EXERCISE BRIEF
Look through the entries below and extract exactly the lines from the one containing "(** C3: with" through the one containing "Some download ->", ends included.

■ ■ ■ ■ ■

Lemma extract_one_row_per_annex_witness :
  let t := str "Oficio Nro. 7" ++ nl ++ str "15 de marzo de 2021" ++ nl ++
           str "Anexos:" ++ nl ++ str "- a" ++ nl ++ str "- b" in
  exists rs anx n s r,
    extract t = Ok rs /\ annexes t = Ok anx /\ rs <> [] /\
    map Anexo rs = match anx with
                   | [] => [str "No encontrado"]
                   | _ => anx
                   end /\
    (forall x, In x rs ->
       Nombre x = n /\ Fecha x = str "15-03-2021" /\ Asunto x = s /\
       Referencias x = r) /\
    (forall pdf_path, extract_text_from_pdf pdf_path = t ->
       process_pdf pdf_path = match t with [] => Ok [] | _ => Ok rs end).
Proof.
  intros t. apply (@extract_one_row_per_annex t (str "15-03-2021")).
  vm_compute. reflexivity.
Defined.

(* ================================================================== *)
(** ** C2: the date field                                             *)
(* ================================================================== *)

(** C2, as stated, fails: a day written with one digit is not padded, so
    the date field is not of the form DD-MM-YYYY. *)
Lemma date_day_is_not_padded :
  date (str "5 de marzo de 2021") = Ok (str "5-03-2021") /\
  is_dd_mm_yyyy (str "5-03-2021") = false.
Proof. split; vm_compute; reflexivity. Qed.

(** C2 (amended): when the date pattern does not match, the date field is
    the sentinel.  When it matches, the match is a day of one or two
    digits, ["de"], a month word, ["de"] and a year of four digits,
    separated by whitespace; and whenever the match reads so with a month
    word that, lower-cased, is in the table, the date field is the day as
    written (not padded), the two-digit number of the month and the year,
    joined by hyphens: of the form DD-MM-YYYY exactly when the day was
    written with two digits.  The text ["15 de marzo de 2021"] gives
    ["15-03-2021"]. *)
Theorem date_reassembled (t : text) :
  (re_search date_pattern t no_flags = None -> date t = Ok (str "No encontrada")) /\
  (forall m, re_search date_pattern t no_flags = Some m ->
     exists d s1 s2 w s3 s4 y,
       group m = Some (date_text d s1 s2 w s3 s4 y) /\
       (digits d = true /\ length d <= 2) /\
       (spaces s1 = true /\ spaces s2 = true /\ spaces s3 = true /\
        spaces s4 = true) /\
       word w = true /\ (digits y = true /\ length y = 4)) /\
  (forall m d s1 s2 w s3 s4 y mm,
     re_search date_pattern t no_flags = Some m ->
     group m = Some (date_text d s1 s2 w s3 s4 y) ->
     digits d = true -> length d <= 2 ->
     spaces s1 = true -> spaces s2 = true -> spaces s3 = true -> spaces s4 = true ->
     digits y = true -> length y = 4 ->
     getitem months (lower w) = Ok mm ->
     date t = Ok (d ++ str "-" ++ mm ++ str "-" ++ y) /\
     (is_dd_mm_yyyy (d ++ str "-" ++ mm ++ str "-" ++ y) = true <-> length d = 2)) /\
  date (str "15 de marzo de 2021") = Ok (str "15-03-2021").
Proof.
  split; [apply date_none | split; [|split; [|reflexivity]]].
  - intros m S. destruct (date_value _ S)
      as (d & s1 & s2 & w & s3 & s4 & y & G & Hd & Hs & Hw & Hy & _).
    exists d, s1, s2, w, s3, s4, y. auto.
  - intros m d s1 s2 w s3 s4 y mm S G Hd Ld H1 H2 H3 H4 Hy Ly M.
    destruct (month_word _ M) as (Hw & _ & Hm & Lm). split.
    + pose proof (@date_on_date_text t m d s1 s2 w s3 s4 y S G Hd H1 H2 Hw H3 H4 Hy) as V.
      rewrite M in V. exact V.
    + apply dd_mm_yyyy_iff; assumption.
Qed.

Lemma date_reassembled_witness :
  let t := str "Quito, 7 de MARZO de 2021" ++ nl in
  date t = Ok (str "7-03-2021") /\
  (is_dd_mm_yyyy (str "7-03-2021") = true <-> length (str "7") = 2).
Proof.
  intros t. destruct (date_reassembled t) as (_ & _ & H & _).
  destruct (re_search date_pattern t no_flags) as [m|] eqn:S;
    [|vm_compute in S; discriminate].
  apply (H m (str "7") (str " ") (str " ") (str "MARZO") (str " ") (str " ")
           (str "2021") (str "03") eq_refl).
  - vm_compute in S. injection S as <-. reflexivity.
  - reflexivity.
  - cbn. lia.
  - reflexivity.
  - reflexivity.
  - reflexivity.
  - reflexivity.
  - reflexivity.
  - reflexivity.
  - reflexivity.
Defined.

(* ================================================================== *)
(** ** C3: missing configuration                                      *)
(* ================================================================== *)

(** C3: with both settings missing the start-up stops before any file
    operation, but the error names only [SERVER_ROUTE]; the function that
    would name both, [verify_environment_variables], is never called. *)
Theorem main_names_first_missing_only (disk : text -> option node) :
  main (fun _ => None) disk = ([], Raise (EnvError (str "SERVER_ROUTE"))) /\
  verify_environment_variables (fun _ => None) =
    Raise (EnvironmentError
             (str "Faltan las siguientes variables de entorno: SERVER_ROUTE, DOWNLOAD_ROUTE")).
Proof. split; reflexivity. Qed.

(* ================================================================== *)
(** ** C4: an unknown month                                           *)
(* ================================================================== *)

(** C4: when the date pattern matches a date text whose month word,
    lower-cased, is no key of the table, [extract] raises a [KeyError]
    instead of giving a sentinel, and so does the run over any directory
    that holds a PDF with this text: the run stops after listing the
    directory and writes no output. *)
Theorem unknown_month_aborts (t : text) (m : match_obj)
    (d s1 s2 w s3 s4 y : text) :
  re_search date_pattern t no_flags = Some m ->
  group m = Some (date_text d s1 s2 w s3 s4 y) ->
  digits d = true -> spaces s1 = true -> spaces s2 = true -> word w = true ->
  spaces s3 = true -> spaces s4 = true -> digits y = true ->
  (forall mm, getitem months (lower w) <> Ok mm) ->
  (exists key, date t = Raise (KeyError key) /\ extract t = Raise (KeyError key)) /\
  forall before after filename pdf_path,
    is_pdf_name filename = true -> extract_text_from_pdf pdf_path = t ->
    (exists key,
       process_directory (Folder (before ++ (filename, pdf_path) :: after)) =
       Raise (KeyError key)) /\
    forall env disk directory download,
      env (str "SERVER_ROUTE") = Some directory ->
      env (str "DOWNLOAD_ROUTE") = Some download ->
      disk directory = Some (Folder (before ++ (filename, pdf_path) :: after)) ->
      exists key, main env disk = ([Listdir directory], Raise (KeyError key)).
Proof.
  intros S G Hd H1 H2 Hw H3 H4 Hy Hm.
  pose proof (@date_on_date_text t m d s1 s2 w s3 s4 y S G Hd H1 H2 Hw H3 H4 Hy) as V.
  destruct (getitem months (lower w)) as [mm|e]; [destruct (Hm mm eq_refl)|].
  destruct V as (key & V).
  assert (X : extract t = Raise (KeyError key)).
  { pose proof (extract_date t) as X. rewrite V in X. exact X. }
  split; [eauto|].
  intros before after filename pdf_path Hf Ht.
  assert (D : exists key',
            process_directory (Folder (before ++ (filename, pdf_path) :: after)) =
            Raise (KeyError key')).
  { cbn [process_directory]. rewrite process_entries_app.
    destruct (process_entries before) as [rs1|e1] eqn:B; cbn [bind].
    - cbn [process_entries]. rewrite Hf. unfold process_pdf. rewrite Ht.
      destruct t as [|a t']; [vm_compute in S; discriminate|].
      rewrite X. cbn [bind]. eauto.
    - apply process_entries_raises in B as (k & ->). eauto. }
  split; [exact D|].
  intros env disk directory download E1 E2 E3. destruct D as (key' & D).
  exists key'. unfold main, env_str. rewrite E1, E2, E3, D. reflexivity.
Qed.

■ ■ ■ ■ ■

OUTPUT BELOW
(** C3: with both settings missing the start-up stops before any file
    operation, but the error names only [SERVER_ROUTE]; the function that
    would name both, [verify_environment_variables], is never called. *)
Theorem main_names_first_missing_only (disk : text -> option node) :
  main (fun _ => None) disk = ([], Raise (EnvError (str "SERVER_ROUTE"))) /\
  verify_environment_variables (fun _ => None) =
    Raise (EnvironmentError
             (str "Faltan las siguientes variables de entorno: SERVER_ROUTE, DOWNLOAD_ROUTE")).
Proof. split; reflexivity. Qed.

(* ================================================================== *)
(** ** C4: an unknown month                                           *)
(* ================================================================== *)

(** C4: when the date pattern matches a date text whose month word,
    lower-cased, is no key of the table, [extract] raises a [KeyError]
    instead of giving a sentinel, and so does the run over any directory
    that holds a PDF with this text: the run stops after listing the
    directory and writes no output. *)
Theorem unknown_month_aborts (t : text) (m : match_obj)
    (d s1 s2 w s3 s4 y : text) :
  re_search date_pattern t no_flags = Some m ->
  group m = Some (date_text d s1 s2 w s3 s4 y) ->
  digits d = true -> spaces s1 = true -> spaces s2 = true -> word w = true ->
  spaces s3 = true -> spaces s4 = true -> digits y = true ->
  (forall mm, getitem months (lower w) <> Ok mm) ->
  (exists key, date t = Raise (KeyError key) /\ extract t = Raise (KeyError key)) /\
  forall before after filename pdf_path,
    is_pdf_name filename = true -> extract_text_from_pdf pdf_path = t ->
    (exists key,
       process_directory (Folder (before ++ (filename, pdf_path) :: after)) =
       Raise (KeyError key)) /\
    forall env disk directory download,
      env (str "SERVER_ROUTE") = Some directory ->
      env (str "DOWNLOAD_ROUTE") = Some download ->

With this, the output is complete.